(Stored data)
+ + +

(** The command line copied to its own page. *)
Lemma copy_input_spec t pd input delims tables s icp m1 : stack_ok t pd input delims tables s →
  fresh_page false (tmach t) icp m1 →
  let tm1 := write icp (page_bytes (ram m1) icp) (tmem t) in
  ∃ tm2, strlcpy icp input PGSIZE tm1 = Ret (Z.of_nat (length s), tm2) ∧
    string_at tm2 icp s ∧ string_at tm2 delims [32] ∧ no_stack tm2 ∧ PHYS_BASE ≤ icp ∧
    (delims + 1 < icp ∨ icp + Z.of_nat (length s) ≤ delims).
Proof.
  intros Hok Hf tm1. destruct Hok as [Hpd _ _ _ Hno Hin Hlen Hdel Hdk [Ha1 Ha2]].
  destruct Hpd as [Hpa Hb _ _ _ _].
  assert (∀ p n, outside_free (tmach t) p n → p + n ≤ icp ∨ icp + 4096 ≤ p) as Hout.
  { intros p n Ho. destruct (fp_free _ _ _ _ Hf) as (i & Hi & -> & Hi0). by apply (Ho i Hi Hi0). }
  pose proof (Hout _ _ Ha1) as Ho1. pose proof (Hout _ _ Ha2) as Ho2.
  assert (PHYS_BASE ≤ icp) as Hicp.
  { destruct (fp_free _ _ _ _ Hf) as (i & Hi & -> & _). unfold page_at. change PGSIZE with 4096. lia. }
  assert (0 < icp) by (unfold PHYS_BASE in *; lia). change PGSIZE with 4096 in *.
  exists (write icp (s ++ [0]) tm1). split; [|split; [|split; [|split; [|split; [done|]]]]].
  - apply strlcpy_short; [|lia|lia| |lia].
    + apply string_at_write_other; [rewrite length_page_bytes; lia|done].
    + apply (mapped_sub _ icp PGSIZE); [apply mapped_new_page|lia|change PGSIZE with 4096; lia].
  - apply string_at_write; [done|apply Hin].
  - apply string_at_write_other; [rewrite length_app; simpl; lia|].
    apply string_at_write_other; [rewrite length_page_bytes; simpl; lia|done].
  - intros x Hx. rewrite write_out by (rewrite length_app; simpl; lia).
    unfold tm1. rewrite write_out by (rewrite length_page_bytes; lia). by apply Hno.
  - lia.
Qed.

+ + +

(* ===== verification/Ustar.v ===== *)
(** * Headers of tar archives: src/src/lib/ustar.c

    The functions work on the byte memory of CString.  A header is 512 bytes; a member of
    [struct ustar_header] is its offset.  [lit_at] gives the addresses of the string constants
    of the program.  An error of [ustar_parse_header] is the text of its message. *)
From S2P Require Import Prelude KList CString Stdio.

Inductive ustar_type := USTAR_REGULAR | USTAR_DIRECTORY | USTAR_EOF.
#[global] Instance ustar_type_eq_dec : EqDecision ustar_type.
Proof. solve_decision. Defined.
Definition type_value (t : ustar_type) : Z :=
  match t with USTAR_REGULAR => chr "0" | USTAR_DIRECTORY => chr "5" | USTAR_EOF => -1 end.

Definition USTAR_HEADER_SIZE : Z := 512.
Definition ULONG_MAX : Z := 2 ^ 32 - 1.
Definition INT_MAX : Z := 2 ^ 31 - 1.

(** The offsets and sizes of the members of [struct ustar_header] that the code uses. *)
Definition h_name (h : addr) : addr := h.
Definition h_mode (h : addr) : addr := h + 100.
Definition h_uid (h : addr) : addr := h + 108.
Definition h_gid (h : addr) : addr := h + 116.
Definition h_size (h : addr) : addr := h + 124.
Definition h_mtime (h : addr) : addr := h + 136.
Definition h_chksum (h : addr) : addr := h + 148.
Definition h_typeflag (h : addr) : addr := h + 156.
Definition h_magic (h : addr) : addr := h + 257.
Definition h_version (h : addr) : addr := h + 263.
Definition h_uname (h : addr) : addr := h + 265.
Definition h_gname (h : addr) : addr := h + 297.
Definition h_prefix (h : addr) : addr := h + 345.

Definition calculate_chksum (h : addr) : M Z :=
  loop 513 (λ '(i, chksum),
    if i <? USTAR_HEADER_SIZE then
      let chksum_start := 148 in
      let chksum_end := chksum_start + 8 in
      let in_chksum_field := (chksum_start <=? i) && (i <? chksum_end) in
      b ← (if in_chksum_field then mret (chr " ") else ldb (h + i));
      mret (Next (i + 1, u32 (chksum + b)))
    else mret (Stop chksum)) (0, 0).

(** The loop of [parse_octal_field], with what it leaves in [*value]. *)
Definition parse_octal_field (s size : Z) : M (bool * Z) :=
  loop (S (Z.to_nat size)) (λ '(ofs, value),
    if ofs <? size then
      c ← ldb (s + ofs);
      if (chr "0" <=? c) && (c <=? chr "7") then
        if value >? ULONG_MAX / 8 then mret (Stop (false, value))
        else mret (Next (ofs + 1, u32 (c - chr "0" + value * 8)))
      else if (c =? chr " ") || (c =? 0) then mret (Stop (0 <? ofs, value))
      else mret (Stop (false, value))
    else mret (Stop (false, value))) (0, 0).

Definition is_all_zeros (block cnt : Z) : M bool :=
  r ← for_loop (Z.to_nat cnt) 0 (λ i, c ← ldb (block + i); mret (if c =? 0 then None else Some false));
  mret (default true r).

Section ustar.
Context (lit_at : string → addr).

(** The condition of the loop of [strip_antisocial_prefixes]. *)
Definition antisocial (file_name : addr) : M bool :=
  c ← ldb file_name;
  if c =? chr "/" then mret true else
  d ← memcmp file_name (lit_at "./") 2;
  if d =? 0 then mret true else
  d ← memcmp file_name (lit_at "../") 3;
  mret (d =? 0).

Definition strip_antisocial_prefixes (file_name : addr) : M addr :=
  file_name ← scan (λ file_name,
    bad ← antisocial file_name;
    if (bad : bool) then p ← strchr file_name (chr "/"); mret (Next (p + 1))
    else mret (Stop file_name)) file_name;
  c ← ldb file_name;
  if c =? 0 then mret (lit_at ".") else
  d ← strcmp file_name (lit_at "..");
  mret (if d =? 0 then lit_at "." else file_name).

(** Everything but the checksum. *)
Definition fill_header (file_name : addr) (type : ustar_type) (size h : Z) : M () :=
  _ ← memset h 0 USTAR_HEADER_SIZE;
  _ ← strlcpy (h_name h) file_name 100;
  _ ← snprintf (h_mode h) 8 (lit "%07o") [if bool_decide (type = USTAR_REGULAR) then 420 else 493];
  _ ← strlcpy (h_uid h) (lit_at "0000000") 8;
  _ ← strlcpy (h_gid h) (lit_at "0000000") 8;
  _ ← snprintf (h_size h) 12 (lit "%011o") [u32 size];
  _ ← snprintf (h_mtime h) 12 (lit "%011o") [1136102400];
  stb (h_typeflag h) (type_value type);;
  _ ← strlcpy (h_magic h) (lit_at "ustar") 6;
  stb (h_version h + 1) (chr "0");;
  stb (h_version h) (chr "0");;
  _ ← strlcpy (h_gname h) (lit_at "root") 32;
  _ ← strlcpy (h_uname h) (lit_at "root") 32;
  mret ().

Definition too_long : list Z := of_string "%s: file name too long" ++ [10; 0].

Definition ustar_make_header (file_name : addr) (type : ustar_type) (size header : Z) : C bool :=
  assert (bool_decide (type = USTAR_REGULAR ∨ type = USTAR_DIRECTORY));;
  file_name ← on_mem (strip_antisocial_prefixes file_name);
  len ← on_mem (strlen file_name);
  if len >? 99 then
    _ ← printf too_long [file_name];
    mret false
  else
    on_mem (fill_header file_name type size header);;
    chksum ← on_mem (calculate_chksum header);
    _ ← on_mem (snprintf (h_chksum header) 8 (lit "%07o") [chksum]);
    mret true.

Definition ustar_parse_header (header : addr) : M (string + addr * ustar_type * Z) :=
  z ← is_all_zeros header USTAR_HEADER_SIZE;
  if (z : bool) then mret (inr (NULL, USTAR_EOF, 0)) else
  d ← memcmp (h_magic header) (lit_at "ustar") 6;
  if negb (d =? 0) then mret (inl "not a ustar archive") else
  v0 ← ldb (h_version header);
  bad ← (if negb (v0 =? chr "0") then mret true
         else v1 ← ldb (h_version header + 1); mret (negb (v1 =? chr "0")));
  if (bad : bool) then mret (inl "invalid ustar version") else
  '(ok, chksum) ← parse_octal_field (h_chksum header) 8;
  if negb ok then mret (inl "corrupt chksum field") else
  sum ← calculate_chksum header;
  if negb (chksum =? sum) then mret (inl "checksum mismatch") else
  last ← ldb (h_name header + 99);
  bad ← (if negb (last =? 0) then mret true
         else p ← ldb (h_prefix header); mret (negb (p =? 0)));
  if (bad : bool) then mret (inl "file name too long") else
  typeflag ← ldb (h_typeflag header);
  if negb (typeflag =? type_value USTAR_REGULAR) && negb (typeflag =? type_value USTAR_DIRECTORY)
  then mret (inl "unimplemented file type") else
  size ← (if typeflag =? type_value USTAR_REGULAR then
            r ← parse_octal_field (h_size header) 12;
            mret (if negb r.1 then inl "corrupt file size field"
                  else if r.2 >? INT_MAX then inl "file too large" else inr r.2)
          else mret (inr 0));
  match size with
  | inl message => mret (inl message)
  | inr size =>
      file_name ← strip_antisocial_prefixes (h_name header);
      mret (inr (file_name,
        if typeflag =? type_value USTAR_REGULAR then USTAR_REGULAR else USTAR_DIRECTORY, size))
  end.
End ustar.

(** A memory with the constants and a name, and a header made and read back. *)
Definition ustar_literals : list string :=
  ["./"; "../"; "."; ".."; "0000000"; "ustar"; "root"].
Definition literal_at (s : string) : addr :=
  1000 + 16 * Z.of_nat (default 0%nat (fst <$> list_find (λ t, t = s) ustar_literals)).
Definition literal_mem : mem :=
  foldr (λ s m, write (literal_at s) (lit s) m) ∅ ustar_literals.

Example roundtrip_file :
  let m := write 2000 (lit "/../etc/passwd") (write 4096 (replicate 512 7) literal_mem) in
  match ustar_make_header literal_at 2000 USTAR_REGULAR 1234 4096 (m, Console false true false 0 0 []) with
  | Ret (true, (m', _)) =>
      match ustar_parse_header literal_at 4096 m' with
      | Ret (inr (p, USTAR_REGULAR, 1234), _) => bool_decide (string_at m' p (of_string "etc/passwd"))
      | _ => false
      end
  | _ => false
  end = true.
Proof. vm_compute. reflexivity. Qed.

+ + +

Examine each line of the records above and tally those with the string "assert". State the total alone.

### Answer to this problem:
4